● **DATA SECTION**:
__________

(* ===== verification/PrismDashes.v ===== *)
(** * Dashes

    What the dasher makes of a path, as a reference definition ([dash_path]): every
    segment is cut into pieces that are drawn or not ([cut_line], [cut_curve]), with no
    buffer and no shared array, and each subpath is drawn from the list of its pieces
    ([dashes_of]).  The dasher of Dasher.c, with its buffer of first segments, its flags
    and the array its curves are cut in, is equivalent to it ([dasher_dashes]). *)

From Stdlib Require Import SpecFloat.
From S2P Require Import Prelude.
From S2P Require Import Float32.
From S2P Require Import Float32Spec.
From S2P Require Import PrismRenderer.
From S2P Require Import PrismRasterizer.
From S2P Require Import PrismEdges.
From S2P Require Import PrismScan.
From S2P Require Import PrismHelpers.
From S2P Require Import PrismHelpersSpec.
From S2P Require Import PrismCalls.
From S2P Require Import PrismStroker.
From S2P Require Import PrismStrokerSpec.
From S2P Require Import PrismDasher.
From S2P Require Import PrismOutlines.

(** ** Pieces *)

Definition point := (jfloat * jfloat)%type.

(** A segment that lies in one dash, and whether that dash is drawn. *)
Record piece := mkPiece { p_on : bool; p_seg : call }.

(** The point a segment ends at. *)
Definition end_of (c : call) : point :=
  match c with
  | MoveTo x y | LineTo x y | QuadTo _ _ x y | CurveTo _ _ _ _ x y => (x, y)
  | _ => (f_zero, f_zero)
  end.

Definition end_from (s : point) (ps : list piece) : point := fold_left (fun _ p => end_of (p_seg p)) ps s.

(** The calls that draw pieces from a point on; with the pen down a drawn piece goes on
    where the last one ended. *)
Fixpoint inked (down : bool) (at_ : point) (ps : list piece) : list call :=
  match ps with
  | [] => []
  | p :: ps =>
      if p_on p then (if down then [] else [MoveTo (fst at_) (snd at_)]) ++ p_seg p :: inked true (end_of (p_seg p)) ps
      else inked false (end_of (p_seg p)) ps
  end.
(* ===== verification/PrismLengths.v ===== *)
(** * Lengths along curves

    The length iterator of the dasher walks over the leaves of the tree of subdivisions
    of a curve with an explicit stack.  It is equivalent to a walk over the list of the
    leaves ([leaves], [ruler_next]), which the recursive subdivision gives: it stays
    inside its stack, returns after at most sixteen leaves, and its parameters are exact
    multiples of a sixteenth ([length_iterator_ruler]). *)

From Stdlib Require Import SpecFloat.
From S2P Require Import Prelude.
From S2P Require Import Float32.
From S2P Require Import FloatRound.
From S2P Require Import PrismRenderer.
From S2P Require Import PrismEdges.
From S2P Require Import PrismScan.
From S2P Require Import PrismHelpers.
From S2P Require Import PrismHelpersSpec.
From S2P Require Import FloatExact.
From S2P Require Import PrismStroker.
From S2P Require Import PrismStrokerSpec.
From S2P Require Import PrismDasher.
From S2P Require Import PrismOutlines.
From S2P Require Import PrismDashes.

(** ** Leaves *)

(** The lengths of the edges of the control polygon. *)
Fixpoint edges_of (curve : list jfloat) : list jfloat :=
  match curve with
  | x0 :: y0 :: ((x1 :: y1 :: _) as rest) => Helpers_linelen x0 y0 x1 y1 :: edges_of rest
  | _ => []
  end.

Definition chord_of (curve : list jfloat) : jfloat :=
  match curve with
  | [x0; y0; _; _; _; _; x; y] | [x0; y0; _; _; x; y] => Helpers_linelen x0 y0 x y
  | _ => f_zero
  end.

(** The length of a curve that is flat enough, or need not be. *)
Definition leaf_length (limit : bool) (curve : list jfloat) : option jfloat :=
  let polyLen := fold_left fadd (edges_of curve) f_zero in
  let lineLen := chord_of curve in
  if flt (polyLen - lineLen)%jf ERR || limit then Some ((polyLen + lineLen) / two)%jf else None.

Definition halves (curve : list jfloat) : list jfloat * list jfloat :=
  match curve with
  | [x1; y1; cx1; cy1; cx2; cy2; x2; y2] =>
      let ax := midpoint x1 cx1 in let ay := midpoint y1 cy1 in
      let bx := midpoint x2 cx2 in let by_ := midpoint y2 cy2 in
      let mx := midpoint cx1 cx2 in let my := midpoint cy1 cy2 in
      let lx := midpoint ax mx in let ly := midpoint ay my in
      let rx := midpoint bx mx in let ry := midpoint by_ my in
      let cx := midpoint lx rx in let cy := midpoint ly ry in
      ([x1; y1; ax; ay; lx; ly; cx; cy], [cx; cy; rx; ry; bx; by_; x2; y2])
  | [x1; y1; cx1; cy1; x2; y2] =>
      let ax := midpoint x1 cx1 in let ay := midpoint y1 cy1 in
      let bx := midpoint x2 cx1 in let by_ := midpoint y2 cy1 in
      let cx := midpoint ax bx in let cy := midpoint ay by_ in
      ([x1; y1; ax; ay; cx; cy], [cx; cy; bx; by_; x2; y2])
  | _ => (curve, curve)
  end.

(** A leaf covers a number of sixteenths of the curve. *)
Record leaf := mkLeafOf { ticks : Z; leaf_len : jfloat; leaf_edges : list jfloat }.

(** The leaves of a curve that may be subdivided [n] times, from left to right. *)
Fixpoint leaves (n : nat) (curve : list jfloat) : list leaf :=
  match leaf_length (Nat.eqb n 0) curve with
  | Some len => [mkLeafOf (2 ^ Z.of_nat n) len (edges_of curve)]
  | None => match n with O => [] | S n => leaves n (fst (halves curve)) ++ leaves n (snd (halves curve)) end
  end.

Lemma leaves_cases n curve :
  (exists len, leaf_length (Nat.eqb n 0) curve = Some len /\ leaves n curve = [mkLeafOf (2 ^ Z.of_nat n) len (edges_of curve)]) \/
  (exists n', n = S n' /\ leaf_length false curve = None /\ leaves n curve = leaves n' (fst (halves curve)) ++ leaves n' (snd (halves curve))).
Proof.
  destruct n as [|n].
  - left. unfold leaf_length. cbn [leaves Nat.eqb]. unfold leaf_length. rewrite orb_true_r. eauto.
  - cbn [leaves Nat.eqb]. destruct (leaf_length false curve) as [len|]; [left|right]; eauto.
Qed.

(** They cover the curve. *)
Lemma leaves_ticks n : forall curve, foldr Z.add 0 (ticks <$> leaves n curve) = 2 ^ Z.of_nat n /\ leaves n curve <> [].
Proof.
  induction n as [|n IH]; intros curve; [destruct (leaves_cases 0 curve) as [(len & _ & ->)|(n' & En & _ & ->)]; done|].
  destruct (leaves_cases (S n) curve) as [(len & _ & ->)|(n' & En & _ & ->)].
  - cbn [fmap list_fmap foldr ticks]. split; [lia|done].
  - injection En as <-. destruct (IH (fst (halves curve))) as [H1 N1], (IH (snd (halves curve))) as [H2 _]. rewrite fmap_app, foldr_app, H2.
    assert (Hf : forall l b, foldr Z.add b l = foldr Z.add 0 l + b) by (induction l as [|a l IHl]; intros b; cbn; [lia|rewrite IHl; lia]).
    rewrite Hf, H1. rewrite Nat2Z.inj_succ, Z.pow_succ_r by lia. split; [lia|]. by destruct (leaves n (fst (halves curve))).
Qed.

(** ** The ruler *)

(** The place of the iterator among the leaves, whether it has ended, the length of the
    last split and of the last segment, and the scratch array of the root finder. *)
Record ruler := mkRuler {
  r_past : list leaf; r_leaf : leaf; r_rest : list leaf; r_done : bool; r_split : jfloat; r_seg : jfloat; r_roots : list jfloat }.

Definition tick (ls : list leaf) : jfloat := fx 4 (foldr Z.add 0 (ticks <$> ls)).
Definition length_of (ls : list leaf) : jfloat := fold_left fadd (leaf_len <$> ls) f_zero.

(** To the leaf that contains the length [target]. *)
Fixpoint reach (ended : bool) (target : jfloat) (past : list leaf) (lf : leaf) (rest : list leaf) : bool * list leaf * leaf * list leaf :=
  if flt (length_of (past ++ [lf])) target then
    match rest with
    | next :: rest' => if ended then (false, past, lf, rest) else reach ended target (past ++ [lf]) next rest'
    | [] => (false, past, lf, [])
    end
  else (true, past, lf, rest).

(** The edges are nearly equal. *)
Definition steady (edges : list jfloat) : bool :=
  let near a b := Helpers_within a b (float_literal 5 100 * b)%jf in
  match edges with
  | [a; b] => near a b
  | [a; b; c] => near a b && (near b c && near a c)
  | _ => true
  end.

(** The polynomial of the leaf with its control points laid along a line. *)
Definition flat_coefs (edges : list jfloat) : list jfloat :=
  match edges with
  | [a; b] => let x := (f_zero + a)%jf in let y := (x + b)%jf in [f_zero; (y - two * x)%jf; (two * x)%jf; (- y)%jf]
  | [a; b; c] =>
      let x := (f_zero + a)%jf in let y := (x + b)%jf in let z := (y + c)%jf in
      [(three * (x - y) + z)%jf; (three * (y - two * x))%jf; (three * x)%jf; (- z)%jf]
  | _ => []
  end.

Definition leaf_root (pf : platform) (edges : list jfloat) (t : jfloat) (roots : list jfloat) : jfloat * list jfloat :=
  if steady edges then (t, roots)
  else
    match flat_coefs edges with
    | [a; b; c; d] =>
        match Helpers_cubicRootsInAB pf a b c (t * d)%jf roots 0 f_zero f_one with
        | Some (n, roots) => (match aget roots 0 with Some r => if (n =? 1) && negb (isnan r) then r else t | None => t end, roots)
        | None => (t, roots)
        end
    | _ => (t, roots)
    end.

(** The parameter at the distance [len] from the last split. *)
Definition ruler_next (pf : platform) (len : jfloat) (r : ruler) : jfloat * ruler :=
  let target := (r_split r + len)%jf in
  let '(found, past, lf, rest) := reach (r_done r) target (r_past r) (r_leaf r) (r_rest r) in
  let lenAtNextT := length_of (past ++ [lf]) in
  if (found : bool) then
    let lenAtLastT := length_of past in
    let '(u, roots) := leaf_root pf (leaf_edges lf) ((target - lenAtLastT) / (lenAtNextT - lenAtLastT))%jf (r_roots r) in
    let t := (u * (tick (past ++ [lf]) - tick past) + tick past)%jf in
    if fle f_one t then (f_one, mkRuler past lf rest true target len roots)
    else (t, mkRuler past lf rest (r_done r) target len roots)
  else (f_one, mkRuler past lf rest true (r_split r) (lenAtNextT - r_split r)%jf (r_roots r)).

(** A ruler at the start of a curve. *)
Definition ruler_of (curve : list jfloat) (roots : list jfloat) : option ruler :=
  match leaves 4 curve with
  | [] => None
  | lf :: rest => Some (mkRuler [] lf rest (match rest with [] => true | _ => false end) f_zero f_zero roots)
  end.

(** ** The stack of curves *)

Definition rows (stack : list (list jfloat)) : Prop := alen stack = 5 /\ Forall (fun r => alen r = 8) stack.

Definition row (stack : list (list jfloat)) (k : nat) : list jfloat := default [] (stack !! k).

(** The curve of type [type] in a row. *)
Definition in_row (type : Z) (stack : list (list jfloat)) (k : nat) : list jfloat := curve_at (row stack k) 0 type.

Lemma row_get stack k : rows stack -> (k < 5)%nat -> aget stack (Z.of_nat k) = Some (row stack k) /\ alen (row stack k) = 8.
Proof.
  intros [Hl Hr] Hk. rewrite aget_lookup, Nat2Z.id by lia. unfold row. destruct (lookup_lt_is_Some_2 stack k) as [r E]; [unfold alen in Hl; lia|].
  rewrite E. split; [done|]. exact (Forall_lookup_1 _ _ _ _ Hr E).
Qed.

__________

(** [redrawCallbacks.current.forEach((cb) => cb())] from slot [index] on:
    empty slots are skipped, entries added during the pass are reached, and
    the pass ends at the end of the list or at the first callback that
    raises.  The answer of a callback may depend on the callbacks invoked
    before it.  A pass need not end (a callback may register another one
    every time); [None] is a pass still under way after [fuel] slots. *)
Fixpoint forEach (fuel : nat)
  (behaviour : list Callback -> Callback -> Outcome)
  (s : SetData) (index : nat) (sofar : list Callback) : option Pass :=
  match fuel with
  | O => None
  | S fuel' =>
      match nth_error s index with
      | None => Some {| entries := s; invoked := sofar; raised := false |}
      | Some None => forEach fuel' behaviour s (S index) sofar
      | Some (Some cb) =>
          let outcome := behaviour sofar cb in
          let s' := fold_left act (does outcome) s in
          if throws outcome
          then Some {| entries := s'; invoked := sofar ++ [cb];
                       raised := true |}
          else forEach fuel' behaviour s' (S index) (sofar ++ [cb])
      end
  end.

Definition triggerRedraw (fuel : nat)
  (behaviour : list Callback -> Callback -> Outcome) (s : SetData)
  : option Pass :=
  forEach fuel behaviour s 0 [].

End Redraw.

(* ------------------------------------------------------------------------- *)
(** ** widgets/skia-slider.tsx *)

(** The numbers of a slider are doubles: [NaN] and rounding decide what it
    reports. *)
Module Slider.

__________

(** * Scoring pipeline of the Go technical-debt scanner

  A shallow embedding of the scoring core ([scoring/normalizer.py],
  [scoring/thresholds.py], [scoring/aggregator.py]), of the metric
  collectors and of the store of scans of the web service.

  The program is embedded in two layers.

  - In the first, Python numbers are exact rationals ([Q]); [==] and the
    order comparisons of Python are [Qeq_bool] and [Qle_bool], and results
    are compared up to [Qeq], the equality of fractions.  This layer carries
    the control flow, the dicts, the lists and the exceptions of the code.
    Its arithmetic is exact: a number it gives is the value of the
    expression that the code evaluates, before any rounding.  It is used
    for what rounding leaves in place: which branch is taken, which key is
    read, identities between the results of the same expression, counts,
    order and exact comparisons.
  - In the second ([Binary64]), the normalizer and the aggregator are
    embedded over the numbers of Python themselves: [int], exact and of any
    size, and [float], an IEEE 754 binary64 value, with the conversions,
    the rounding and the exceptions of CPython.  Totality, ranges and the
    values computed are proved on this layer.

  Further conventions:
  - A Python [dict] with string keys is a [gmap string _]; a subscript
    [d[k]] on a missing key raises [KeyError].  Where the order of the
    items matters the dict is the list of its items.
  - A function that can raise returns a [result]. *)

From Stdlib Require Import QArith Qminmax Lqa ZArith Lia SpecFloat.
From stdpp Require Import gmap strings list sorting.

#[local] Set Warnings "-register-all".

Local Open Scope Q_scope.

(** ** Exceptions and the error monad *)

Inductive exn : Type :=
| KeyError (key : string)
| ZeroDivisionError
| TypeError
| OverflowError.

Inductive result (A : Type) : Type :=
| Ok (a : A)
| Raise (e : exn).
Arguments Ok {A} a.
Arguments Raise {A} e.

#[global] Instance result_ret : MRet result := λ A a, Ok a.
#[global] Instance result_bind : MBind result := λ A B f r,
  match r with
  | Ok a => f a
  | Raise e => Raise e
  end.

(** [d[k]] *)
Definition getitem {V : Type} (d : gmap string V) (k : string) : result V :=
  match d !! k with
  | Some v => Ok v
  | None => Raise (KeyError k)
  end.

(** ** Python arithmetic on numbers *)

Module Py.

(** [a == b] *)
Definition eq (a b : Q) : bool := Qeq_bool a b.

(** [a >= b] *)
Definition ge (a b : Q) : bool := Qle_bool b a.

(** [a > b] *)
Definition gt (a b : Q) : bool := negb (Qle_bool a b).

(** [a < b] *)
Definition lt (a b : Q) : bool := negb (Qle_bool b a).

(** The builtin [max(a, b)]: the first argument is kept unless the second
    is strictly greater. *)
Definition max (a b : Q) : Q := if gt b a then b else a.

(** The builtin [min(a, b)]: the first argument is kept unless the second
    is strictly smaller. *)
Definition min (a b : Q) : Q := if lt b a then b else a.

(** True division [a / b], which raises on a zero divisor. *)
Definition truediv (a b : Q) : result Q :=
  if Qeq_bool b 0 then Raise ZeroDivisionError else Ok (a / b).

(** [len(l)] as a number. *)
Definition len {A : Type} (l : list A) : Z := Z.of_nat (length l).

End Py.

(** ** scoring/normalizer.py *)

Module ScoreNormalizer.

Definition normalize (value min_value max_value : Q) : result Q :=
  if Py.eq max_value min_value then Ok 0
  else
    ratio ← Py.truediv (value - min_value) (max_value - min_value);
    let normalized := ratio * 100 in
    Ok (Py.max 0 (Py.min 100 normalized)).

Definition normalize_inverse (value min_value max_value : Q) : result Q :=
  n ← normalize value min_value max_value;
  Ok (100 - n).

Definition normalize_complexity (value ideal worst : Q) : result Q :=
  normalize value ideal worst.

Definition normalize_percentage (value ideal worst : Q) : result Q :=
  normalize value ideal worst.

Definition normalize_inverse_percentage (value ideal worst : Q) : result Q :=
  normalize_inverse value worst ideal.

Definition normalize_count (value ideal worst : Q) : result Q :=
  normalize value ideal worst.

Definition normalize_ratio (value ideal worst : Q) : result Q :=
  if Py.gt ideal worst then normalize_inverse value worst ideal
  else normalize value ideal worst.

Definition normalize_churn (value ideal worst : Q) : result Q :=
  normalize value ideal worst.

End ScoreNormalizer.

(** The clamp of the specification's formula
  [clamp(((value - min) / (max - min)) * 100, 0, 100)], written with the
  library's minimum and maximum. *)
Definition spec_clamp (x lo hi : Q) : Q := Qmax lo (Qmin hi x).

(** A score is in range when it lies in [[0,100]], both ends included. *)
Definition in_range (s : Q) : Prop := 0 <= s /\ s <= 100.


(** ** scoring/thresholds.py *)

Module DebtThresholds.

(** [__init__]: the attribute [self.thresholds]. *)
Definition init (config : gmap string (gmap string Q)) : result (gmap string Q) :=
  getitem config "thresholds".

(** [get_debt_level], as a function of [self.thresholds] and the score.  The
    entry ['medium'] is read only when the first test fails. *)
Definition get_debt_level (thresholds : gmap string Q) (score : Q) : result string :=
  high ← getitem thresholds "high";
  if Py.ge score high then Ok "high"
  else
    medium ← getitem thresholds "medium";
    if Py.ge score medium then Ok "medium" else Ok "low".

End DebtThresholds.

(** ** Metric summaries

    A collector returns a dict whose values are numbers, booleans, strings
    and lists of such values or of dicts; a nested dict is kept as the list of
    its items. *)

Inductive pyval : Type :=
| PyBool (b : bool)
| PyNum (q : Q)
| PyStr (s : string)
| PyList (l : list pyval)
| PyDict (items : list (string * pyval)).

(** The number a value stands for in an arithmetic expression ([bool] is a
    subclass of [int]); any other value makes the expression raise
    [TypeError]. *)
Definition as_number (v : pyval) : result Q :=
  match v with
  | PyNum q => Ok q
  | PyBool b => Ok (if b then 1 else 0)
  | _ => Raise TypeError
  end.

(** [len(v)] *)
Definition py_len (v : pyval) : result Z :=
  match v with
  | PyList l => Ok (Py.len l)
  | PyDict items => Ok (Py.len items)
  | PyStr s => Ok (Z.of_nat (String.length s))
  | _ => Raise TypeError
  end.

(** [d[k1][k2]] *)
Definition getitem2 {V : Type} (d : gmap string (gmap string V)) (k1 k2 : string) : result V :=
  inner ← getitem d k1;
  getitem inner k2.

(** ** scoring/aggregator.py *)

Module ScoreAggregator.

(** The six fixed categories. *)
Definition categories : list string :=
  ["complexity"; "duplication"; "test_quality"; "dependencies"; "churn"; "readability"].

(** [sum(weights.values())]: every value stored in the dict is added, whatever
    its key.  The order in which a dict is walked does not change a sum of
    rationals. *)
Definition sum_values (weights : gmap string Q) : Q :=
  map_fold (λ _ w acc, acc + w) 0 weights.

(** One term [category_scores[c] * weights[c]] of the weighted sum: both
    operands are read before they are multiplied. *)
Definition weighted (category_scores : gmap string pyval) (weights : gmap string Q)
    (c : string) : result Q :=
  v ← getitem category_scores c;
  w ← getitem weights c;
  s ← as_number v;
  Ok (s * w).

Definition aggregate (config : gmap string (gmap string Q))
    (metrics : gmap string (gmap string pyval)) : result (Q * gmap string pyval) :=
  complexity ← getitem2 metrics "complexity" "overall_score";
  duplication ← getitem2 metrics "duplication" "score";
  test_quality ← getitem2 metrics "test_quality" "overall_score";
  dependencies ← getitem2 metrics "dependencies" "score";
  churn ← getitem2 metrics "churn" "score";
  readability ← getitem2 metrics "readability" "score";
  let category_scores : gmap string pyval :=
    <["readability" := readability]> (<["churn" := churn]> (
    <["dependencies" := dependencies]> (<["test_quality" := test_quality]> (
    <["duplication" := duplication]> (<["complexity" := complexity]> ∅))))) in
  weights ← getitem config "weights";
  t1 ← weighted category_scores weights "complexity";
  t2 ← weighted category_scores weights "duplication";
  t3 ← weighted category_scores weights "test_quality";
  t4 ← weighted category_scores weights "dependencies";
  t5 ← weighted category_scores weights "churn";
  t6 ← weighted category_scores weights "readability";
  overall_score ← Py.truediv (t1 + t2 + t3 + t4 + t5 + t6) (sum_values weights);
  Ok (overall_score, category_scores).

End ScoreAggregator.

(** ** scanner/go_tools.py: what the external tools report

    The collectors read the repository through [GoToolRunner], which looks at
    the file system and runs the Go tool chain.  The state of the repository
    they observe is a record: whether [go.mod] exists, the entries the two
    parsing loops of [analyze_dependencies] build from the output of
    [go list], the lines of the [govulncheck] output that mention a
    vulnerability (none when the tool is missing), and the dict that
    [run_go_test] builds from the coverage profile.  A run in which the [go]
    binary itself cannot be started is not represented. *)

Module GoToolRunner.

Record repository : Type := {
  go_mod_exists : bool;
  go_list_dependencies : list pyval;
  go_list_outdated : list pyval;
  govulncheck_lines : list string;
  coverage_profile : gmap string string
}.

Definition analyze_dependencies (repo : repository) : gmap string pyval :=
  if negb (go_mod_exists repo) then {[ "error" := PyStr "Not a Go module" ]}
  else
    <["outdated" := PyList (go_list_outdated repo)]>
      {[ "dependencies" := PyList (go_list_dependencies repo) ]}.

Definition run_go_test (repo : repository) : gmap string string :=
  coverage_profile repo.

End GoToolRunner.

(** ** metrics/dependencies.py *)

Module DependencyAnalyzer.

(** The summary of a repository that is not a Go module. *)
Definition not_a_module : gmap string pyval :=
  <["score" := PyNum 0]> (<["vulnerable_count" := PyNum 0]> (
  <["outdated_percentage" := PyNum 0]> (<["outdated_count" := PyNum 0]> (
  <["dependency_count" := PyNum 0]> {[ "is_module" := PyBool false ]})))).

__________

● **PROBLEM**:
Would you return all lines from the preceding listing that contain the word "eauto"?

● **RESULT OF THIS TASK**:
  - left. unfold leaf_length. cbn [leaves Nat.eqb]. unfold leaf_length. rewrite orb_true_r. eauto.
  - cbn [leaves Nat.eqb]. destruct (leaf_length false curve) as [len|]; [left|right]; eauto.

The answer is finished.